Received 14 May 2013; Accepted 1 October 2013

Academic Editor: Andre Van Wijnen

Copyright © 2013 Chunyi Li et al. This is an open access article distributed under the Creative Commons Attribution License, which permits unrestricted use, distribution, and reproduction in any medium, provided the original work is properly cited.
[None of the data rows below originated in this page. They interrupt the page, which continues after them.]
(* ===== verification/CounterexampleProof.v ===== *)
(** * Formal verification of rule packs: counterexamples are failing runs

    The breadth-first search ends, the path it is read back along is a run of the
    model, and it leads from an initial state that violates the formula. *)

From S2P Require Import Prelude JsString JsList FvSyntax FvModel CtlChecker CtlCorrect LtlTranslation.
From S2P Require Import FormalVerification.

Section propositional.
Context (kripke : KripkeStructure) (enumLiterals : list string).

#[local] Abbreviation sat := (sat kripke enumLiterals).

(** Without temporal operators a formula is evaluated at a state. *)
Lemma core_satisfies φ id v :
  propositional φ = true → checkable kripke enumLiterals φ → map_get id (k_states kripke) = Some v →
  ∃ b, atomCoreSatisfies enumLiterals φ v = Ok b ∧ (b = true ↔ sat φ id).
Proof.
  intros Hp Hc Hv. revert Hp Hc; induction φ; cbn; intros Hp Hc; try done.
  { destruct (Hc id v (map_get_elem _ _ _ Hv)) as [b Hb]. rewrite Hb. exists b. split; [done|].
    unfold holds_atom. split; [intros ->; by exists v|]. intros (w & Hw & Ha). rewrite Hv in Hw. simplify_eq. congruence. }
  { destruct (IHφ Hp Hc) as (b & -> & Hb). cbn. exists (negb b). split; [done|]. destruct b; naive_solver. }
  all: apply andb_true_iff in Hp as [Hl Hr]; destruct Hc as [Hcl Hcr];
    destruct (IHφ1 Hl Hcl) as (a & -> & Ha), (IHφ2 Hr Hcr) as (b & -> & Hb); cbn.
  - exists (a && b). split; [by destruct a|]. destruct a, b; cbn; naive_solver.
  - exists (a || b). split; [by destruct a|]. destruct a, b; cbn; naive_solver.
  - exists (negb a || b). split; [by destruct a|]. destruct a, b; cbn; naive_solver.
  - exists (Bool.eqb a b). split; [done|]. destruct a, b; cbn; naive_solver.
Qed.
End propositional.

Section counterexamples.
Context (kripke : KripkeStructure) (enumLiterals : list string) (Hwf : wf_kripke kripke).

#[local] Abbreviation post := (succs kripke).
#[local] Abbreviation ids := (all_ids kripke).
#[local] Abbreviation witnesses := (witnessesFailure kripke enumLiterals).

(** States that follow one another. *)
Definition trail (l : list string) : Prop :=
  ∀ i a b, l !! i = Some a → l !! S i = Some b → b ∈ post a.

Lemma trail_cons a b l : b ∈ post a → trail (b :: l) → trail (a :: b :: l).
Proof. intros Hab Hl [|i] x y; cbn; [by intros [= <-] [= <-]|]. apply (Hl i). Qed.

(** Every recorded state follows its parent, which was recorded before it. *)
Record tree (start : string) (parents : list (string * string)) : Prop := {
  tr_keys : NoDup (start :: parents.*1);
  tr_entries i k p : parents !! i = Some (k, p) → k ∈ post p ∧ (p = start ∨ p ∈ (take i parents).*1);
}.

Lemma tree_snoc start parents k p :
  tree start parents → k ∈ post p → p = start ∨ p ∈ parents.*1 → k ∉ start :: parents.*1 →
  tree start (parents ++ [(k, p)]).
Proof.
  intros [Hk He] Hkp Hp Hn. split.
  - rewrite fmap_app. apply (NoDup_app (start :: parents.*1)). split_all; [done| |apply NoDup_singleton].
    by intros x Hx ->%list_elem_of_singleton.
  - intros i k' p' Hi. destruct (decide (i < length parents)%nat) as [Hlt|Hge].
    + rewrite lookup_app_l in Hi by done. rewrite take_app_le by lia. by apply He.
    + assert (i = length parents) as ->.
      { apply lookup_lt_Some in Hi. rewrite length_app in Hi. cbn in Hi. lia. }
      rewrite list_lookup_middle in Hi by done. simplify_eq. by rewrite take_app_length.
Qed.

Lemma path_back_spec n start parents cursor rest :
  tree start parents → cursor = start ∨ cursor ∈ (take n parents).*1 → trail (cursor :: rest) →
  ∃ l, path_back (S n) parents start cursor (cursor :: rest) = Some l ∧
    trail l ∧ head l = Some start ∧ last l = last (cursor :: rest).
Proof.
  intros Ht. revert cursor rest; induction n as [|n IH]; intros cursor rest Hc Htr; cbn [path_back].
  { destruct Hc as [->|Hc]; [|by apply elem_of_nil in Hc]. rewrite bool_decide_eq_true_2 by done. by eexists. }
  case_bool_decide as Hs; [subst; by eexists|].
  destruct Hc as [Hc|Hc]; [done|]. apply list_elem_of_fmap in Hc as ([k p] & -> & Hin).
  apply list_elem_of_lookup in Hin as [i Hi]. cbn in *.
  assert (i < S n)%nat as Hlt by (apply lookup_lt_Some in Hi; rewrite length_take in Hi; lia).
  rewrite lookup_take_lt in Hi by done. destruct (tr_entries _ _ Ht i k p Hi) as [Hkp Hp].
  rewrite (map_get_unique k p).
  - destruct (IH p (k :: rest)) as (l & Hl & Htl & Hhd & Hla).
    + destruct Hp as [->|Hp]; [by left|right]. apply list_elem_of_fmap in Hp as (e & -> & He).
      apply list_elem_of_fmap_2. eapply elem_of_subseteq; [|exact He].
      intros x Hx. apply list_elem_of_lookup in Hx as [j Hj]. apply list_elem_of_lookup. exists j.
      assert (j < i)%nat by (apply lookup_lt_Some in Hj; rewrite length_take in Hj; lia).
      rewrite lookup_take_lt in Hj by done. by rewrite lookup_take_lt by lia.
    + by apply trail_cons.
    + exists l. by split_all.
  - apply (NoDup_cons_1_2 _ _ (tr_keys _ _ Ht)).
  - by eapply list_elem_of_lookup_2.
Qed.
(** What the search keeps: the recorded states are the visited ones. *)
Record searching (start : string) (visited : gset string) (parents : list (string * string)) : Prop := {
  sg_tree : tree start parents;
  sg_visited x : x ∈ visited ↔ x ∈ start :: parents.*1;
}.

Lemma searching_visit start id visited parents queue next :
  searching start visited parents → id ∈ visited → next ∈ post id →
  ∃ new, visit id (visited, parents, queue) next =
      ({[next]} ∪ visited, (if bool_decide (next ∈ visited) then parents else map_set next id parents), queue ++ new) ∧
    searching start ({[next]} ∪ visited) (if bool_decide (next ∈ visited) then parents else map_set next id parents) ∧
    (∀ x, x ∈ ({[next]} ∪ visited : gset string) ↔ x ∈ visited ∨ x ∈ new) ∧
    size ({[next]} ∪ visited : gset string) = (size visited + length new)%nat.
Proof.
  intros [Ht Hv] Hid Hn. unfold visit. case_bool_decide as Hnext.
  - assert ({[next]} ∪ visited = visited) as -> by set_solver.
    exists []. rewrite app_nil_r. split_all; [done|by split|set_solver|cbn; lia].
  - exists [next]. rewrite Hv in Hnext.
    assert (map_set next id parents = parents ++ [(next, id)]) as ->.
    { unfold map_set. rewrite (proj2 (find_by_None fst next parents)); [done|].
      intros p Hp <-. apply Hnext. right. by apply list_elem_of_fmap_2. }
    split_all; [done| |intros x; rewrite elem_of_union, elem_of_singleton, list_elem_of_singleton; tauto|].
    + split; [apply tree_snoc; try done|].
      * apply Hv in Hid. by apply elem_of_cons in Hid.
      * intros x. rewrite elem_of_union, elem_of_singleton, Hv, fmap_app, !elem_of_cons, elem_of_app. cbn.
        rewrite list_elem_of_singleton. tauto.
    + rewrite size_union by (rewrite <- Hv in Hnext; set_solver). rewrite size_singleton. cbn. lia.
Qed.

Lemma searching_visits start id ns visited parents queue :
  searching start visited parents → id ∈ visited → (∀ n, n ∈ ns → n ∈ post id) →
  ∃ visited' parents' new, foldl (visit id) (visited, parents, queue) ns = (visited', parents', queue ++ new) ∧
    searching start visited' parents' ∧ (∀ x, x ∈ visited' ↔ x ∈ visited ∨ x ∈ new) ∧
    (∀ n, n ∈ ns → n ∈ visited') ∧ size visited' = (size visited + length new)%nat.
Proof.
  revert visited parents queue; induction ns as [|n ns IH]; intros visited parents queue Hs Hid Hns.
  { exists visited, parents, []. rewrite app_nil_r. split_all; [done|done| |by intros n []%elem_of_nil|cbn; lia].
    intros x. rewrite elem_of_nil. tauto. }
  destruct (searching_visit start id visited parents queue n Hs Hid) as (new & E & Hs' & Hv' & Hsz); [apply Hns; left|].
  cbn [foldl]. rewrite E. destruct (IH _ _ (queue ++ new) Hs') as (V & P & new' & E' & HsV & HV & Hin & HszV).
  - set_solver.
  - intros m Hm. apply Hns. by right.
  - exists V, P, (new ++ new'). rewrite E', (assoc_L app). split_all; [done|done| | |].
    + intros x. rewrite HV, Hv', elem_of_app. tauto.
    + intros m [->|Hm]%elem_of_cons; [|by apply Hin]. apply HV. set_solver.
    + rewrite length_app. lia.
Qed.

Lemma search_spec fuel formula start visited parents queue :
  start ∈ ids → searching start visited parents → (∀ x, x ∈ queue → x ∈ visited) →
  (∀ x, x ∈ visited → x ∉ queue → witnesses x formula = false ∧ ∀ t, t ∈ post x → t ∈ visited) →
  (length ids + length queue < fuel + size visited)%nat →
  ∃ w parents', search kripke enumLiterals fuel formula visited parents queue = Some (w, parents') ∧
    tree start parents' ∧
    match w with
    | Some x => x ∈ start :: parents'.*1 ∧ witnesses x formula = true
    | None => ∀ x, x ∈ start :: parents'.*1 →
                witnesses x formula = false ∧ ∀ t, t ∈ post x → t ∈ start :: parents'.*1
    end.
Proof.
  intros Hstart. revert visited parents queue; induction fuel as [|fuel IH]; intros visited parents queue Hs Hq Hc Hf.
  { exfalso. assert (size visited ≤ length ids)%nat; [|lia].
    rewrite <- (size_list_to_set (C := gset string) ids) by apply (wk_states _ Hwf).
    apply subseteq_size. intros x Hx%(sg_visited _ _ _ Hs). apply elem_of_list_to_set.
    apply elem_of_cons in Hx as [->|Hx]; [done|]. apply list_elem_of_fmap in Hx as ([k p] & -> & Hin).
    apply list_elem_of_lookup in Hin as [i Hi]. apply (tr_entries _ _ (sg_tree _ _ _ Hs)) in Hi as [Hkp _].
    by apply (wk_closed _ Hwf) in Hkp as []. }
  cbn [search]. destruct queue as [|id rest].
  { exists None, parents. split_all; [done|apply Hs|]. intros x Hx. rewrite <- (sg_visited _ _ _ Hs) in Hx.
    destruct (Hc x Hx) as [Hw Hp]; [apply not_elem_of_nil|]. split; [done|]. intros t Ht.
    apply (sg_visited _ _ _ Hs). by apply Hp. }
  assert (id ∈ visited) as Hid by (apply Hq; left).
  destruct (witnesses id formula) eqn:Ew.
  { exists (Some id), parents. split_all; [done|apply Hs| |done]. by apply (sg_visited _ _ _ Hs). }
  destruct (searching_visits start id (post id) visited parents rest Hs Hid) as (V & P & new & -> & HsV & HV & Hin & Hsz); [done|].
  apply IH; [done| | |].
  - intros x [Hx|Hx]%elem_of_app; apply HV; [left; apply Hq; by right|by right].
  - intros x Hx Hn. rewrite elem_of_app in Hn. apply HV in Hx as [Hx|Hx]; [|tauto].
    destruct (decide (x = id)) as [->|Hne]; [by split|].
    destruct (Hc x Hx) as [Hw Hp]; [rewrite elem_of_cons; tauto|]. split; [done|]. intros t Ht.
    apply HV. left. by apply Hp.
  - rewrite length_app, Hsz. cbn in Hf. lia.
Qed.
Lemma tree_states start parents x : start ∈ ids → tree start parents → x ∈ start :: parents.*1 → x ∈ ids.
Proof.
  intros Hs Ht [->|Hx]%elem_of_cons; [done|]. apply list_elem_of_fmap in Hx as ([k p] & -> & Hin).
  apply list_elem_of_lookup in Hin as [i Hi]. apply (tr_entries _ _ Ht) in Hi as [Hkp _].
  by apply (wk_closed _ Hwf) in Hkp as [].
Qed.

Lemma witness_AG x id :
  propositional x = true → checkable kripke enumLiterals x → id ∈ ids →
  (witnesses id (t_AG x) = true → ¬ sat kripke enumLiterals x id) ∧
  (witnesses id (t_AG x) = false → sat kripke enumLiterals x id).
Proof.
  intros Hp Hc Hid. unfold witnessesFailure. apply map_get_is_Some in Hid as [v Hv]. rewrite Hv.
  destruct (core_satisfies kripke enumLiterals x id v Hp Hc Hv) as (b & -> & Hb). cbn. destruct b; naive_solver.
Qed.

(** What a counterexample is: a run of the model from an initial state at which
    the formula is not known to hold. *)
Record failing_run (S : gset string) (trace : list FormalVerificationState) : Prop := {
  fr_trail : trail trace.*1;
  fr_states id v : (id, v) ∈ trace → map_get id (k_states kripke) = Some v;
  fr_start : ∃ id, head trace.*1 = Some id ∧ id ∈ k_initial kripke ∧ id ∉ S;
}.

Lemma trace_of_keys path : (∀ x, x ∈ path → x ∈ ids) → (trace_of kripke path).*1 = path.
Proof.
  induction path as [|x path IH]; intros Hp; cbn; [done|].
  destruct (proj2 (map_get_is_Some x (k_states kripke))) as [v Hv]; [apply Hp; left|].
  rewrite Hv. cbn. f_equal. apply IH. intros y Hy. apply Hp. by right.
Qed.

Lemma trail_states start l : start ∈ ids → head l = Some start → trail l → ∀ x, x ∈ l → x ∈ ids.
Proof.
  intros Hs Hh Ht x [i Hi]%list_elem_of_lookup. destruct i as [|i].
  - destruct l; cbn in *; by simplify_eq.
  - destruct (lookup_lt_is_Some_2 l i) as [y Hy]; [apply lookup_lt_Some in Hi; lia|].
    specialize (Ht i y x Hy Hi). by apply (wk_closed _ Hwf) in Ht as [].
Qed.

Context (initial_states : ∀ id, id ∈ k_initial kripke → id ∈ ids).

Lemma findCounterexample_spec formula S :
  ∃ cx, findCounterexample kripke enumLiterals formula S = Some cx ∧
    match cx with
    | None => ∀ id, id ∈ k_initial kripke → id ∈ S
    | Some cx =>
        failing_run S (cx_trace cx) ∧
        ∀ x, formula = t_AG x → propositional x = true → checkable kripke enumLiterals x →
          denotes kripke enumLiterals S formula →
          ∃ id, last (cx_trace cx).*1 = Some id ∧ ¬ sat kripke enumLiterals x id
    end.
Proof.
  unfold findCounterexample. destruct (filter _ (k_initial kripke)) as [|start others] eqn:Ef.
  { exists None. split; [done|]. intros id Hid. destruct (decide (id ∈ S)) as [|Hn]; [done|].
    exfalso. apply (not_elem_of_nil (A := string) id). rewrite <- Ef. by apply list_elem_of_filter. }
  assert ((start ∉ S) ∧ start ∈ k_initial kripke) as [HnS Hinit].
  { apply (list_elem_of_filter (λ id, id ∉ S)). rewrite Ef. left. }
  assert (start ∈ ids) as Hstart by by apply initial_states.
  destruct (search_spec (Datatypes.S (length ids)) formula start {[start]} [] [start]) as (w & parents & -> & Ht & Hw);
    [done| | | | |].
  { split; [split; [apply NoDup_singleton|by intros]|]. intros x. cbn.
    by rewrite elem_of_singleton, list_elem_of_singleton. }
  { intros x Hx. set_solver. }
  { intros x Hx Hn. set_solver. }
  { rewrite size_singleton. cbn. lia. }
  assert (default start w = start ∨ default start w ∈ (take (length parents) parents).*1) as Htarget.
  { rewrite take_ge by lia. destruct w as [x|]; [|by left]. destruct Hw as [Hx _]. by apply elem_of_cons in Hx. }
  destruct (path_back_spec (length parents) start parents (default start w) [] Ht Htarget) as (l & Hl & Htl & Hhd & Hla).
  { by intros [|i] x y. }
  assert ((trace_of kripke l).*1 = l) as Hkeys by (apply trace_of_keys; by eapply trail_states).
  cbn [mbind option_bind]. rewrite Hl. cbn. eexists (Some _). split; [done|]. cbn [cx_trace]. split.
  - split; rewrite ?Hkeys; [done| |by exists start].
    intros id v (x & _ & Hx)%list_elem_of_omap. destruct (map_get x (k_states kripke)) eqn:E; [|done]. cbn in Hx. by simplify_eq.
  - intros x -> Hp Hc HS. rewrite Hkeys, Hla. cbn. eexists. split; [done|]. destruct w as [t|]; cbn.
    + destruct Hw as [Ht' Hw]. eapply witness_AG; [done..| |done]. by eapply tree_states.
    + exfalso. apply HnS, HS. split; [done|]. intros π Hπ.
      assert (∀ i, π i ∈ start :: parents.*1) as Hin.
      { induction i as [|i IHi]; [destruct Hπ as [-> _]; left|]. apply (Hw (π i) IHi). apply Hπ. }
      intros i. eapply witness_AG; [done|done| |by apply Hw]. by eapply tree_states.
Qed.
End counterexamples.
We have made comparisons between hair follicles (HFs) and antler units (AUs)—two seemingly unrelated mammalian organs. HFs are tiny and concealed within skin, whereas AUs are gigantic and grown externally for visual display. However, these two organs share some striking similarities. Both consist of permanent and cyclic/temporary components and undergo stem-cell-based organogenesis and cyclic regeneration. Stem cells of both organs reside in the permanent part and the growth centres are located in the temporary part of each respective organ. Organogenesis and regeneration of both organs depend on epithelial-mesenchymal interactions. Establishment of these interactions requires stem cells and reactive/niche cells (dermal papilla cells for HFs and epidermal cells for AUs) to be juxtaposed, which is achieved through destruction of the cyclic part to bring the reactive cells into close proximity to the respective stem cell niche. Developments of HFs and AUs are regulated by similar endocrine (particularly testosterone) and paracrine (particularly IGF1) factors. Interestingly, these two organs come to interplay during antlerogenesis. In conclusion, we believe that investigators from the fields of both HF and AU biology could greatly benefit from a comprehensive comparison between these two organs.